Michael Amoroso, Chief Executive Officer at Precision BioSciences, stated, "PBGENE-HBV represents the very first clinical stage gene editing program for chronic hepatitis B utilizing a differentiated dual modality targeting the elimination of cccDNA and inactivation of integrated HBV genomes."
Clinical Trial Details and Regulatory Strategy
The Phase 1 clinical trial for PBGENE-HBV is underway in Moldova, a country with experience in executing and enrolling patients in early- and mid-stage hepatitis B clinical trials. Precision BioSciences has also submitted additional regulatory applications globally and is awaiting approval. Preclinical data supports the ability of PBGENE-HBV to specifically target and eliminate hepatitis B cccDNA and inactivate integrated HBV DNA without off-target effects.
PBGENE-3243: Targeting m.3243-Associated Mitochondrial Disease
Precision BioSciences is also developing PBGENE-3243, a potential treatment for m.3243-associated mitochondrial diseases. This program targets mutant mitochondrial DNA, allowing wild-type mitochondrial DNA to repopulate and improve cellular function. The company expects to submit an Investigational New Drug (IND) application or CTA for PBGENE-3243 in 2025. The m.3243-associated mitochondrial disease affects approximately 20,000 people in the US alone.
ARCUS Platform and Gene Editing Capabilities
Precision BioSciences utilizes its proprietary ARCUS genome editing platform, which differs from other technologies in its cutting mechanism, smaller size, and simpler structure. ARCUS nucleases are designed to drive more intended and defined therapeutic outcomes through gene insertion, elimination, and excision.

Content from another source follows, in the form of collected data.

(* ===== verification/Sleep.v ===== *)
(** * Low-power modes

    src/src/ASF/sam/drivers/pmc/sleep.c and the sleep, wait and backup modes of
    src/src/ASF/sam/drivers/pmc/pmc.c, as the SAM3X compiles them: the clocks
    are saved and slowed down before the wait mode and restored afterwards. *)

From S2P Require Import Prelude Prog Pmc Clock.

(** ** The environment: registers, instructions and shared variables

    Besides the register accesses: the instructions that the functions issue;
    [cpu_irq_enable] and [cpu_irq_disable]; the variables that sleep.c shares
    with the interrupt handlers, [b_is_sleep_clock_used] and
    [callback_clocks_restored] (a function pointer that may be null); and the
    call of such a pointer. *)
Section modes.
Context {callback : Type}.

Inductive cpuop : Type :=
| CHw (e : hwop)
| CpuIrq (enable : bool)
| WFI
| WFE
| DSB
| NOP
| LoadClockUsed
| StoreClockUsed (b : bool)
| LoadCallback
| StoreCallback (f : option callback)
| Callback (f : callback).

Definition cpu_ans (e : cpuop) : Type :=
  match e with
  | CHw e => hw_ans e
  | LoadClockUsed => bool
  | LoadCallback => option callback
  | _ => unit
  end.

Definition cpu : Sig := {| op := cpuop; ans := cpu_ans |}.

Definition ccall (e : cpuop) : prog cpu (cpu_ans e) := @trigger cpu e.
Definition on_cpu {A} (p : prog hw A) : prog cpu A := @embed hw cpu CHw (fun e x => x) A p.

Definition SCB : Z := 0xE000ED00.
Definition SCB_SCR : Z := SCB + 0x10.
Definition SCB_SCR_SLEEPDEEP_Msk : Z := Z.shiftl 1 2.
Definition SCR_SLEEPDEEP : Z := Z.shiftl 0x1 2.
Definition PMC_FSMR_LPM : Z := Z.shiftl 0x1 20.

(** ** The modes of pmc.c *)

Definition pmc_enable_sleepmode (uc_type : Z) : prog cpu unit :=
  on_cpu (clear_bits PMC_FSMR PMC_FSMR_LPM);;
  on_cpu (clear_bits SCB_SCR SCB_SCR_SLEEPDEEP_Msk);;
  if uc_type =? 0 then ccall DSB;; ccall WFI
  else ccall DSB;; ccall WFE.

Fixpoint nops (n : nat) : prog cpu unit :=
  match n with O => Ret tt | S n => ccall NOP;; nops n end.

(** [fuel] bounds the waits for a bit of a register. *)
Section fuel.
Context (fuel : nat).

Definition pmc_enable_waitmode : prog cpu unit :=
  on_cpu (set_bits PMC_FSMR PMC_FSMR_LPM);;
  on_cpu (clear_bits SCB_SCR SCB_SCR_SLEEPDEEP_Msk);;
  ccall DSB;;
  ccall WFE;;
  nops 500;;
  on_cpu (iter fuel (wait_round CKGR_MOR CKGR_MOR_MOSCRCEN) tt).

Definition pmc_enable_backupmode : prog cpu unit :=
  on_cpu (set_bits SCB_SCR SCB_SCR_SLEEPDEEP_Msk);;
  ccall DSB;;
  ccall WFE.

(** ** Saving and restoring the clocks (sleep.c) *)

(** The variables that the pointers of [pmc_save_clock_settings] point to. *)
Record clock_settings := ClockSettings {
  osc_setting : Z;
  pll0_setting : Z;
  pll1_setting : Z;
  mck_setting : Z;
  fmr_setting : Z;
  fmr_setting1 : Z
}.

Definition pmc_save_clock_settings (disable_xtal : bool) : prog hw clock_settings :=
  let! mor := rd CKGR_MOR in
  let! mckr := rd PMC_MCKR in
  let! fmr := rd (EEFC_FMR EFC0) in
  let! fmr1 := rd (EEFC_FMR EFC1) in
  let! pllar := rd CKGR_PLLAR in
  let! uckr := rd CKGR_UCKR in
  wr CKGR_MOR (Z.lor (Z.lor CKGR_MOR_KEY_PASSWD mor) CKGR_MOR_MOSCRCEN);;
  let! now :=
    (if PMC_MCKR_CSS_MAIN_CLK <? Z.land mckr PMC_MCKR_CSS_Msk then
       let main := Z.lor (Z.land mckr (not32 PMC_MCKR_CSS_Msk)) PMC_MCKR_CSS_MAIN_CLK in
       wr PMC_MCKR main;;
       wait_sr fuel PMC_SR_MCKRDY;;
       Ret main
     else Ret mckr) in
  (if has_bits now PMC_MCKR_PRES_Msk then
     wr PMC_MCKR (Z.land now (not32 PMC_MCKR_PRES_Msk));;
     wait_sr fuel PMC_SR_MCKRDY
   else Ret tt);;
  pmc_disable_pllack;;
  pmc_disable_upll_clock;;
  wait_sr fuel PMC_SR_MOSCRCS;;
  modify CKGR_MOR (fun v => Z.lor (Z.land v (not32 CKGR_MOR_MOSCSEL)) CKGR_MOR_KEY_PASSWD);;
  wait_sr fuel PMC_SR_MOSCSELS;;
  wr (EEFC_FMR EFC0) (Z.land fmr (not32 EEFC_FMR_FWS_Msk));;
  wr (EEFC_FMR EFC1) (Z.land fmr1 (not32 EEFC_FMR_FWS_Msk));;
  (if disable_xtal then
     modify CKGR_MOR (fun v => Z.lor (Z.land v (not32 CKGR_MOR_MOSCXTEN)) CKGR_MOR_KEY_PASSWD)
   else Ret tt);;
  Ret (ClockSettings mor pllar uckr mckr fmr fmr1).

(** [MOR & ~MOSCRCEN & ~MOSCRCF_Msk | KEY] *)
Definition without_fastrc (v : Z) : Z :=
  Z.lor (Z.land (Z.land v (not32 CKGR_MOR_MOSCRCEN)) (not32 CKGR_MOR_MOSCRCF_Msk))
    CKGR_MOR_KEY_PASSWD.

(** The main clock, back on the crystal or the bypass it came from. *)
Definition restore_mainck (osc : Z) : prog hw unit :=
  if CKGR_MOR_MOSCXTBY =? Z.land osc CKGR_MOR_MOSCXTBY then
    modify CKGR_MOR (fun v =>
      Z.lor (Z.lor (Z.lor (Z.land v (not32 CKGR_MOR_MOSCXTEN)) CKGR_MOR_KEY_PASSWD)
        CKGR_MOR_MOSCXTBY) CKGR_MOR_MOSCSEL);;
    modify CKGR_MOR without_fastrc
  else if CKGR_MOR_MOSCXTEN =? Z.land osc CKGR_MOR_MOSCXTEN then
    let! v := rd CKGR_MOR in
    (if negb (has_bits v CKGR_MOR_MOSCXTEN) then
       modify CKGR_MOR (fun v =>
         Z.lor (Z.lor (Z.land v (not32 CKGR_MOR_MOSCXTBY)) CKGR_MOR_KEY_PASSWD) CKGR_MOR_MOSCXTEN);;
       wait_sr fuel PMC_SR_MOSCXTS
     else Ret tt);;
    let! v := rd CKGR_MOR in
    (if negb (has_bits v CKGR_MOR_MOSCSEL) then
       set_bits CKGR_MOR (Z.lor CKGR_MOR_KEY_PASSWD CKGR_MOR_MOSCSEL);;
       wait_sr fuel PMC_SR_MOSCSELS
     else Ret tt);;
    modify CKGR_MOR without_fastrc
  else Ret tt.

Definition pmc_restore_clock_setting (s : clock_settings) : prog hw unit :=
  restore_mainck (osc_setting s);;
  let! pll_sr :=
    (if has_bits (pll0_setting s) CKGR_PLLAR_MULA_Msk then
       wr CKGR_PLLAR (Z.lor CKGR_PLLAR_ONE (pll0_setting s));;
       Ret (Z.lor 0 PMC_SR_LOCKA)
     else Ret 0) in
  let! pll_sr :=
    (if has_bits (pll1_setting s) CKGR_UCKR_UPLLEN then
       wr CKGR_UCKR (pll1_setting s);;
       Ret (Z.lor pll_sr PMC_SR_LOCKU)
     else Ret pll_sr) in
  let css := Z.land (mck_setting s) PMC_MCKR_CSS_Msk in
  (if css =? PMC_MCKR_CSS_PLLA_CLK then wait_sr fuel PMC_SR_LOCKA
   else if css =? PMC_MCKR_CSS_UPLL_CLK then wait_sr fuel PMC_SR_LOCKU
   else Ret tt);;
  let! mckr := rd PMC_MCKR in
  wr PMC_MCKR (Z.lor (Z.land mckr (not32 PMC_MCKR_PRES_Msk)) (Z.land (mck_setting s) PMC_MCKR_PRES_Msk));;
  wait_sr fuel PMC_SR_MCKRDY;;
  wr (EEFC_FMR EFC0) (fmr_setting s);;
  wr (EEFC_FMR EFC1) (fmr_setting1 s);;
  wr PMC_MCKR (mck_setting s);;
  wait_sr fuel PMC_SR_MCKRDY;;
  wait_sr fuel pll_sr.

(** ** Entering a mode *)

Definition SAM_PM_SMODE_ACTIVE : Z := 0.
Definition SAM_PM_SMODE_SLEEP_WFE : Z := 1.
Definition SAM_PM_SMODE_SLEEP_WFI : Z := 2.
Definition SAM_PM_SMODE_WAIT_FAST : Z := 3.
Definition SAM_PM_SMODE_WAIT : Z := 4.
Definition SAM_PM_SMODE_BACKUP : Z := 5.

(** [case SAM_PM_SMODE_WAIT_FAST] and [case SAM_PM_SMODE_WAIT] *)
Definition sleep_wait (disable_xtal : bool) : prog cpu unit :=
  ccall (CpuIrq false);;
  ccall (StoreClockUsed true);;
  let! saved := on_cpu (pmc_save_clock_settings disable_xtal) in
  ccall (CpuIrq true);;
  pmc_enable_waitmode;;
  ccall (CpuIrq false);;
  on_cpu (pmc_restore_clock_setting saved);;
  ccall (StoreClockUsed false);;
  let! f := ccall LoadCallback in
  (match f : option callback with
   | Some f => ccall (Callback f);; ccall (StoreCallback None)
   | None => Ret tt
   end);;
  ccall (CpuIrq true).

Definition pmc_sleep (sleep_mode : Z) : prog cpu unit :=
  if (sleep_mode =? SAM_PM_SMODE_SLEEP_WFI) || (sleep_mode =? SAM_PM_SMODE_SLEEP_WFE) then
    on_cpu (clear_bits PMC_FSMR PMC_FSMR_LPM);;
    on_cpu (clear_bits SCB_SCR SCR_SLEEPDEEP);;
    ccall (CpuIrq true);;
    if sleep_mode =? SAM_PM_SMODE_SLEEP_WFI then ccall DSB;; ccall WFI
    else ccall DSB;; ccall WFE
  else if (sleep_mode =? SAM_PM_SMODE_WAIT_FAST) || (sleep_mode =? SAM_PM_SMODE_WAIT) then
    sleep_wait (sleep_mode =? SAM_PM_SMODE_WAIT)
  else if sleep_mode =? SAM_PM_SMODE_BACKUP then
    on_cpu (set_bits SCB_SCR SCR_SLEEPDEEP);;
    ccall (CpuIrq true);;
    ccall WFE
  else Ret tt.
End fuel.

(** ** Waiting for the clocks *)

Definition pmc_is_wakeup_clocks_restored : prog cpu bool :=
  let! b := ccall LoadClockUsed in Ret (negb b).

(** [callback] is null or a function. *)
Definition pmc_wait_wakeup_clocks_restore (f : option callback) : prog cpu unit :=
  let! b := ccall LoadClockUsed in
  if b : bool then
    ccall (CpuIrq false);;
    ccall (StoreCallback f)
  else match f with Some f => ccall (Callback f) | None => Ret tt end.
End modes.
Arguments cpuop : clear implicits.
Arguments cpu : clear implicits.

Financial Update and Future Outlook
As of September 30, 2024, Precision BioSciences had approximately $121.3 million in cash, cash equivalents, and restricted cash. The company expects its existing cash and cash equivalents, along with potential near-term cash from CAR T transactions and operational receipts, to extend its cash runway into the second half of 2026. This is projected to be sufficient to propel two wholly owned programs through Phase 1 data readouts in 2025 and 2026.